Editorial del 8 de marzo de 2011

Para conocer el nivel de desarrollo económico de un país, o su confort social o sus niveles de formación y competitividad, el termómetro más rápido es preguntarse por el papel de las mujeres. Ningún país desarrollado tiene leyes discriminatorias por razón de sexo. Ningún país subdesarrollado considera a sus mujeres ciudadanos de primera. Es una ecuación infalible.

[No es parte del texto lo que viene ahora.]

(** X2.  The header keeps six bits of the opcode and the verification
    eight: an opcode and the opcode plus 64 give the same header byte, an
    expected opcode and that opcode plus 256 are verified alike, and no
    byte is accepted for an expected opcode whose low eight bits are 64 or
    more. *)
Theorem header_opcode_aliasing :
  (forall (op options : Z) (w : Writer),
      writeMCSPDUHeader (op + 64) options w = writeMCSPDUHeader op options w) /\
  (forall x op : Z, readMCSPDUHeader x (op + 256) = readMCSPDUHeader x op) /\
  (forall (b : byte) (op : Z),
      readMCSPDUHeader (Z_of_byte b) op = true -> uint8 op < 64).
Proof.
  split; [|split].
  - intros op options w. unfold writeMCSPDUHeader.
    assert (E : uint8 (Z.shiftl (uint8 (op + 64)) 2) =
                uint8 (Z.shiftl (uint8 op) 2)).
    { unfold uint8. rewrite !Z.shiftl_mul_pow2 by lia. change (2 ^ 2) with 4.
      rewrite !(Z.mul_mod_idemp_l _ 4 256) by lia.
      replace ((op + 64) * 4) with (op * 4 + 1 * 256) by lia.
      apply Z.mod_add. lia. }
    rewrite E. reflexivity.
  - intros x op. unfold readMCSPDUHeader, uint8.
    replace (op + 256) with (op + 1 * 256) by lia.
    rewrite Z.mod_add by lia. reflexivity.
  - intros b op Hr. unfold readMCSPDUHeader in Hr. apply Z.eqb_eq in Hr.
    rewrite <- Hr. pose proof (Z_of_byte_range b) as Hb.
    rewrite Z.shiftr_div_pow2 by lia. change (2 ^ 2) with 4.
    apply Z.div_lt_upper_bound; lia.
Qed.

(** ** Domain parameters of the client *)

(** X3.  When the four fields for which the encoder writes constants hold
    those constants, the encoding carries all eight fields as stored; this
    is the case for the three parameter sets of [NewConnectInitial] and for
    the default of [NewConnectResponse]. *)
Theorem DomainParameters_BER_faithful_on_standard `{Ber} :
  (forall d : DomainParameters,
      standard_fixed d ->
      DomainParameters_BER d =
        List.concat (map ber_WriteInteger
          [MaxChannelIds d; MaxUserIds d; MaxTokenIds d; NumPriorities d;
           MinThoughput d; MaxHeight d; MaxMCSPDUsize d; ProtocolVersion d])) /\
  (forall userData : list byte,
      standard_fixed (TargetParameters (NewConnectInitial userData)) /\
      standard_fixed (MinimumParameters (NewConnectInitial userData)) /\
      standard_fixed (MaximumParameters (NewConnectInitial userData)) /\
      standard_fixed (domainParameters (NewConnectResponse userData))).
Proof.
  split.
  - intros d (Hn & Ht & Hh & Hv). rewrite Hn, Ht, Hh, Hv.
    unfold DomainParameters_BER. cbn [map List.concat].
    rewrite app_nil_r, <- !app_assoc. reflexivity.
  - intros userData. unfold standard_fixed. cbn. repeat split; reflexivity.
Qed.

(** ** Delivery when nothing is awaited *)

Lemma fire_data_no_listener `{Ber} `{PerWriter} `{Gcc} `{Transport}
    (s : list byte) (w : World) :
  dataListeners w = [] -> fire (In_data s) w = Returned tt w.
Proof.
  intros Hl. cbn [fire]. unfold bind, getListeners. rewrite Hl. reflexivity.
Qed.

Lemma run_data_no_listener `{Ber} `{PerWriter} `{Gcc} `{Transport}
    (later : list (list byte)) (w : World) :
  dataListeners w = [] -> run (map In_data later) w = Returned tt w.
Proof.
  intros Hl. induction later as [|s later IH]; [reflexivity|].
  cbn [map run]. unfold bind at 1.
  rewrite fire_data_no_listener by assumption. exact IH.
Qed.

(** ** Attach User Confirm: the remaining paths *)

Lemma header_accepted (h : byte) :
  Z.shiftr (Z_of_byte h) 2 = ATTACH_USER_CONFIRM ->
  negb (readMCSPDUHeader (Z_of_byte h) ATTACH_USER_CONFIRM) = false.
Proof.
  intros Hop. unfold readMCSPDUHeader.
  change (uint8 ATTACH_USER_CONFIRM) with ATTACH_USER_CONFIRM.
  rewrite Hop, Z.eqb_refl. reflexivity.
Qed.

(** X4.  An Attach User Confirm with the right header and a non-zero
    result makes the handler emit the server-reject error and nothing
    else: the session is unchanged, the assigned id is not read (the reader
    stops after two bytes), no join is started and no listener is
    registered, so that the buffers that arrive afterwards are dropped. *)
Theorem recvAttachUserConfirm_rejected `{Ber} `{PerWriter} `{Gcc} `{Transport}
    (h e : byte) (rest : list byte) (later : list (list byte)) (w : World) :
  Z.shiftr (Z_of_byte h) 2 = ATTACH_USER_CONFIRM ->
  Z_of_byte e <> 0 ->
  let rejected :=
    mkWorld (client w)
      (effects w ++
       [EmitError (errors_New "NODE_RDP_PROTOCOL_T125_MCS_SERVER_REJECT_USER'")])
  in
  recvAttachUserConfirm_on (bytes_NewReader (h :: e :: rest)) w =
    Returned (mkReader (h :: e :: rest) 2) (rejected (dataListeners w)) /\
  (dataListeners w = [(true, recvAttachUserConfirm_h)] ->
   run (In_data (h :: e :: rest) :: map In_data later) w =
     Returned tt (rejected [])).
Proof.
  intros Hop He rejected.
  assert (Hon : recvAttachUserConfirm_on (bytes_NewReader (h :: e :: rest)) w =
                Returned (mkReader (h :: e :: rest) 2) (rejected (dataListeners w))).
  { unfold recvAttachUserConfirm_on. rewrite read_header_byte.
    rewrite header_accepted by assumption.
    unfold per_ReadEnumerates, core_ReadUInt8. cbn [rbuf roff nth_error].
    replace (Z_of_byte e =? 0) with false by (symmetry; apply Z.eqb_neq; exact He).
    cbn [negb]. go_unfold. reflexivity. }
  split; [exact Hon|].
  intros Hl. cbn [run]. unfold bind at 1.
  rewrite (fire_data_once recvAttachUserConfirm_h) by assumption.
  cbn [handle]. unfold recvAttachUserConfirm, bind.
  match goal with
  | |- context [recvAttachUserConfirm_on ?r ?w0] =>
      assert (E : recvAttachUserConfirm_on r w0 =
                  Returned (mkReader (h :: e :: rest) 2) (rejected []))
  end.
  { unfold recvAttachUserConfirm_on. rewrite read_header_byte.
    rewrite header_accepted by assumption.
    unfold per_ReadEnumerates, core_ReadUInt8. cbn [rbuf roff nth_error].
    replace (Z_of_byte e =? 0) with false by (symmetry; apply Z.eqb_neq; exact He).
    cbn [negb]. go_unfold. reflexivity. }
  rewrite E. cbn [ret].
  apply (run_data_no_listener later (rejected [])). reflexivity.
Qed.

En este día internacional de la mujer trabajadora, que coincide con las revoluciones árabes en Egipto, Libia y Túnez, habrá que preguntarse si los rebeldes que están luchando por su libertad incluyen también al 50% de su población que pelea estos días codo con codo con los hombres por el fin de la infamia. No es un camino fácil ni inmediato que las mujeres consigan en el islam un respeto como individuo que desde hace siglos se les niega en nombre de Alá, pero sería terrible que los que se han levantado para reclamar poder al pueblo, se olvidaran de la mitad de la población. O sea, todo por el pueblo pero sin la mitad del pueblo. O, lo que es peor, todo por el pueblo, pero contra la mitad del pueblo.

Algunos síntomas no son buenos. El actual ministro de asuntos religiosos de Túnez ya abogó hace unos días por levantar la prohibición de llevar velo en los edificios públicos. El dictador Ben Alí había combatido el hiyab como ropa sectaria sin tradición en Túnez. Es curioso que el primer derecho individual de las mujeres tunecinas que reconoce el nuevo poder sea “el derecho a llevar velo”. Vamos mal.

Como ha dicho la doctora NAWAL EL SAADAWI, la activista egipcia incansable, hay que separar política de religión. Esa es la clave. Y añade una obviedad que sin embargo hay que repetir, “las mujeres no pueden liberarse bajo ninguna religión porque en todas somos inferiores”.